The selection of the points of interest is oriented towards professional drivers, and it includes gas stations, truck stops, and weigh stations. The WorldNav offers the unique feature of searching for points of interest by the business telephone number.

In 2012 TeleType developed and introduced the SmartTruckRoute app to provide navigation for commercial drivers seeking up-to-date mapping and truck-specific routing for Android and iOS smartphones.
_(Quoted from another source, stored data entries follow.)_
(** * gamepad_mapper: a shallow embedding of [src/gamepad_mapper.py]

    The Python class [GamepadMapper] is embedded method by method.  Values
    read from the configuration file are JSON values, exceptions are an
    explicit result type, and everything the program does to the outside
    (console, clock, keyboard injector, configuration file) is threaded
    through a [world] that records a chronological trace of effects.

    Python floats are modelled by exact rationals; NaN and the infinities
    are outside the model. *)

From Stdlib Require Import QArith Qabs Qround Ascii String.
From stdpp Require Import gmap strings list.

Close Scope Q_scope.
Open Scope string_scope.

(** ** JSON values: what [json.load] returns and [json.dump] accepts *)

(** A Python [dict] keeps insertion order and [json.dump] prints in that
    order, so objects are association lists.  [JFloat m e] is the decimal
    [m * 10^-e]. *)
#[warnings="-register-all"]
Inductive json : Type :=
| JNull
| JBool (b : bool)
| JInt (n : Z)
| JFloat (m : Z) (e : nat)
| JStr (s : string)
| JArr (xs : list json)
| JObj (kvs : list (string * json)).

(** [d.get(k)] on the items of a dict. *)
Fixpoint dict_get (kvs : list (string * json)) (k : string) : option json :=
  match kvs with
  | [] => None
  | (k', v) :: rest => if String.eqb k k' then Some v else dict_get rest k
  end.

(** [d[k] = v]: an existing key keeps its position. *)
Fixpoint dict_set (kvs : list (string * json)) (k : string) (v : json)
  : list (string * json) :=
  match kvs with
  | [] => [(k, v)]
  | (k', v') :: rest =>
      if String.eqb k k' then (k, v) :: rest else (k', v') :: dict_set rest k v
  end.

(** Python truthiness, as used by [not x]. *)
Definition truthy (j : json) : bool :=
  match j with
  | JNull => false
  | JBool b => b
  | JInt n => negb (n =? 0)%Z
  | JFloat m _ => negb (m =? 0)%Z
  | JStr s => negb (String.eqb s "")
  | JArr xs => match xs with [] => false | _ => true end
  | JObj kvs => match kvs with [] => false | _ => true end
  end.

(** The numeric value of a JSON value that Python arithmetic accepts
    ([bool] is a subclass of [int]). *)
Definition as_number (j : json) : option Q :=
  match j with
  | JBool b => Some (if b then 1 else 0)%Q
  | JInt n => Some (inject_Z n)
  | JFloat m e => Some (Qmake m (Z.to_pos (10 ^ Z.of_nat e)))
  | _ => None
  end.

Definition Qlt_bool (x y : Q) : bool := negb (Qle_bool y x).

(** ** Exceptions and results *)

Inductive exn : Type :=
| TypeError
| AttributeError
| ZeroDivisionError
| ValueError
| KeyError
| PermissionError
| FileNotFoundError
| JSONDecodeError
| UnicodeDecodeError
| RecursionError
| OverflowError
| PygameError
| InjectorError.

Inductive result (A : Type) : Type :=
| Ok (a : A)
| Raise (e : exn).
Arguments Ok {A} a.
Arguments Raise {A} e.

(** [cfg.get(k, default)]: only a dict has the method. *)
Definition py_get (cfg : json) (k : string) (default : json) : result json :=
  match cfg with
  | JObj kvs => Ok (match dict_get kvs k with Some v => v | None => default end)
  | _ => Raise AttributeError
  end.

(** [needle in hay] on strings: substring search. *)
Fixpoint str_contains (needle hay : string) : bool :=
  String.prefix needle hay ||
  match hay with
  | EmptyString => false
  | String _ rest => str_contains needle rest
  end.

(** [name in container], for a string [name]. *)
Definition py_in (name : string) (container : json) : result bool :=
  match container with
  | JObj kvs => Ok (match dict_get kvs name with Some _ => true | None => false end)
  | JArr xs =>
      Ok (existsb (fun x => match x with JStr s => String.eqb s name | _ => false end) xs)
  | JStr s => Ok (str_contains name s)
  | _ => Raise TypeError
  end.

(** [container[name]], for a string [name]. *)
Definition py_subscript (container : json) (name : string) : result json :=
  match container with
  | JObj kvs =>
      match dict_get kvs name with Some v => Ok v | None => Raise KeyError end
  | _ => Raise TypeError
  end.

(** ** Keys of the injector ([pynput.keyboard.Key]) *)

Module Key.
Inductive t : Type :=
| enter | esc | tab | f11 | f12 | ctrl | shift | alt
| up | down | left | right
| home | end_ | page_up | page_down | insert | delete | backspace.
End Key.

(** What is handed to [Controller.press]: a member of [Key], or the value
    itself (a character, or whatever the configuration held). *)
Inductive key : Type :=
| Named (k : Key.t)
| Lit (j : json).

(** ** Effects and the world *)

Inductive message : Type :=
| MsgLoadError
| MsgSaveError
| MsgFoundGamepad (name : string)
| MsgKeyError (key_string : json)
| MsgButtonPressed (button_name : string) (key_mapping : json)
| MsgConnected (name : string)
| MsgMappingsHeader
| MsgMapping (button : string) (k : json)
| MsgExitHint
| MsgNoGamepad.

Inductive effect : Type :=
| EPrint (m : message)
| ESleep (seconds : Q)
| EPress (k : key)
| ERelease (k : key)
| EScan (names : list string).

(** The configuration file (absent, or its text) with its permissions, the
    behaviour of the injector, and the effects performed so far, oldest
    first. *)
Record world : Type := World {
  fs_file : option string;
  fs_readable : bool;
  fs_writable : bool;
  press_raises : key -> bool;
  release_raises : key -> bool;
  trace : list effect
}.

Definition log (e : effect) (w : world) : world :=
  World (fs_file w) (fs_readable w) (fs_writable w)
        (press_raises w) (release_raises w) (trace w ++ [e]).

Definition set_file (text : string) (w : world) : world :=
  World (Some text) (fs_readable w) (fs_writable w)
        (press_raises w) (release_raises w) (trace w).

(** ** Computations: state passing over the world, with exceptions *)

Definition M (A : Type) : Type := world -> result A * world.

Definition ret {A} (a : A) : M A := fun w => (Ok a, w).

Definition bind {A B} (c : M A) (k : A -> M B) : M B :=
  fun w => match c w with
           | (Ok a, w') => k a w'
           | (Raise e, w') => (Raise e, w')
           end.

Definition raise {A} (e : exn) : M A := fun w => (Raise e, w).

Definition lift {A} (r : result A) : M A := fun w => (r, w).

(** [try: body except Exception: handler] *)
Definition try_except {A} (body : M A) (handler : exn -> M A) : M A :=
  fun w => match body w with
           | (Ok a, w') => (Ok a, w')
           | (Raise e, w') => handler e w'
           end.

Declare Scope py_scope.
Delimit Scope py_scope with py.
Notation "x <- c ;; k" := (bind c (fun x => k))
  (at level 100, c at next level, right associativity) : py_scope.
Notation "c ;; k" := (bind c (fun _ => k))
  (at level 100, right associativity) : py_scope.
Open Scope py_scope.

Definition print (m : message) : M unit := fun w => (Ok tt, log (EPrint m) w).

(** The length of a sleep in nanoseconds, rounded away from zero, as
    [time.sleep] computes it before anything else. *)
Definition nanoseconds (seconds : Q) : Z :=
  let ns := (seconds * 1000000000)%Q in
  if Qlt_bool ns 0 then Qfloor ns else Qceiling ns.

(** [time.sleep(seconds)]: the nanoseconds must fit the signed 64-bit
    time type ([OverflowError] beyond about 9.2e9 seconds either way), and
    only then is a negative length rejected.  The bound is decided on the
    exact length; the interpreter decides it on the product rounded to a
    double, which can differ within a microsecond of the bound. *)
Definition sleep (seconds : Q) : M unit :=
  fun w =>
    let ns := nanoseconds seconds in
    if (ns <? - 9223372036854775808)%Z || (9223372036854775808 <=? ns)%Z
    then (Raise OverflowError, w)
    else if Qlt_bool seconds 0 then (Raise ValueError, w)
    else (Ok tt, log (ESleep seconds) w).

Definition controller_press (k : key) : M unit :=
  fun w => (if press_raises w k then Raise InjectorError else Ok tt,
            log (EPress k) w).

Definition controller_release (k : key) : M unit :=
  fun w => (if release_raises w k then Raise InjectorError else Ok tt,
            log (ERelease k) w).

(** ** Key Action Dispatcher *)

Definition key_mapping (key_string : string) : option key :=
  if String.eqb key_string "space" then Some (Lit (JStr " "))
  else if String.eqb key_string "return" then Some (Named Key.enter)
  else if String.eqb key_string "escape" then Some (Named Key.esc)
  else if String.eqb key_string "tab" then Some (Named Key.tab)
  else if String.eqb key_string "f11" then Some (Named Key.f11)
  else if String.eqb key_string "f12" then Some (Named Key.f12)
  else if String.eqb key_string "ctrl" then Some (Named Key.ctrl)
  else if String.eqb key_string "shift" then Some (Named Key.shift)
  else if String.eqb key_string "alt" then Some (Named Key.alt)
  else if String.eqb key_string "up" then Some (Named Key.up)
  else if String.eqb key_string "down" then Some (Named Key.down)
  else if String.eqb key_string "left" then Some (Named Key.left)
  else if String.eqb key_string "right" then Some (Named Key.right)
  else if String.eqb key_string "home" then Some (Named Key.home)
  else if String.eqb key_string "end" then Some (Named Key.end_)
  else if String.eqb key_string "page_up" then Some (Named Key.page_up)
  else if String.eqb key_string "page_down" then Some (Named Key.page_down)
  else if String.eqb key_string "insert" then Some (Named Key.insert)
  else if String.eqb key_string "delete" then Some (Named Key.delete)
  else if String.eqb key_string "backspace" then Some (Named Key.backspace)
  else None.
===GPS devices for land, air, and water navigation===
TeleType also offers a line of GPS navigation devices aimed at the consumer market. The non-commercial line of portable GPS devices includes over 12 million points of interest with the unique feature of searching for points of interest by the business telephone number. Restaurants, hotels, airports, and other basic points of interest are included. These devices have received generally favorable reviews, being praised for their GPS reception, text-to-speech functions, and a large database of points of interest. A specialized device targeting motorcyclists and bicyclists is outfitted with a custom version of the navigation software which allows users to create their off-road routes and has a specialized electronic keyboard making it easy to use while wearing gloves.
In addition to GPS navigation devices for land vehicles, TeleType offers versions of its WorldNav software customized for air and marine navigation.

===Special GPS systems===
Other specialized GPS devices offered by TeleType include GPS receivers, vehicle-mountable GPS trackers, and other specialty items.

==Developer tools==
TeleType offers software development kits for its WorldNav navigation software allowing developers full control over the integration of their specialized software solutions with navigation. The tools support Windows and Windows CE embedded devices. Developers have access to functions of the WorldNav navigation software allowing routes to be created, analyzed, and pushed directly to the device of choice. TeleType's solutions have been used for projects such as creating an automated taxi dispatch service. The company also offers map development tools allowing clients to convert their digital mapping information into the TeleType proprietary map format (TTM) for use in TeleType navigation software.

==Awards and recognitions==
TeleType Co.'s product WorldNavigator has received CNET's Editor's Choice in 2003 and 2004.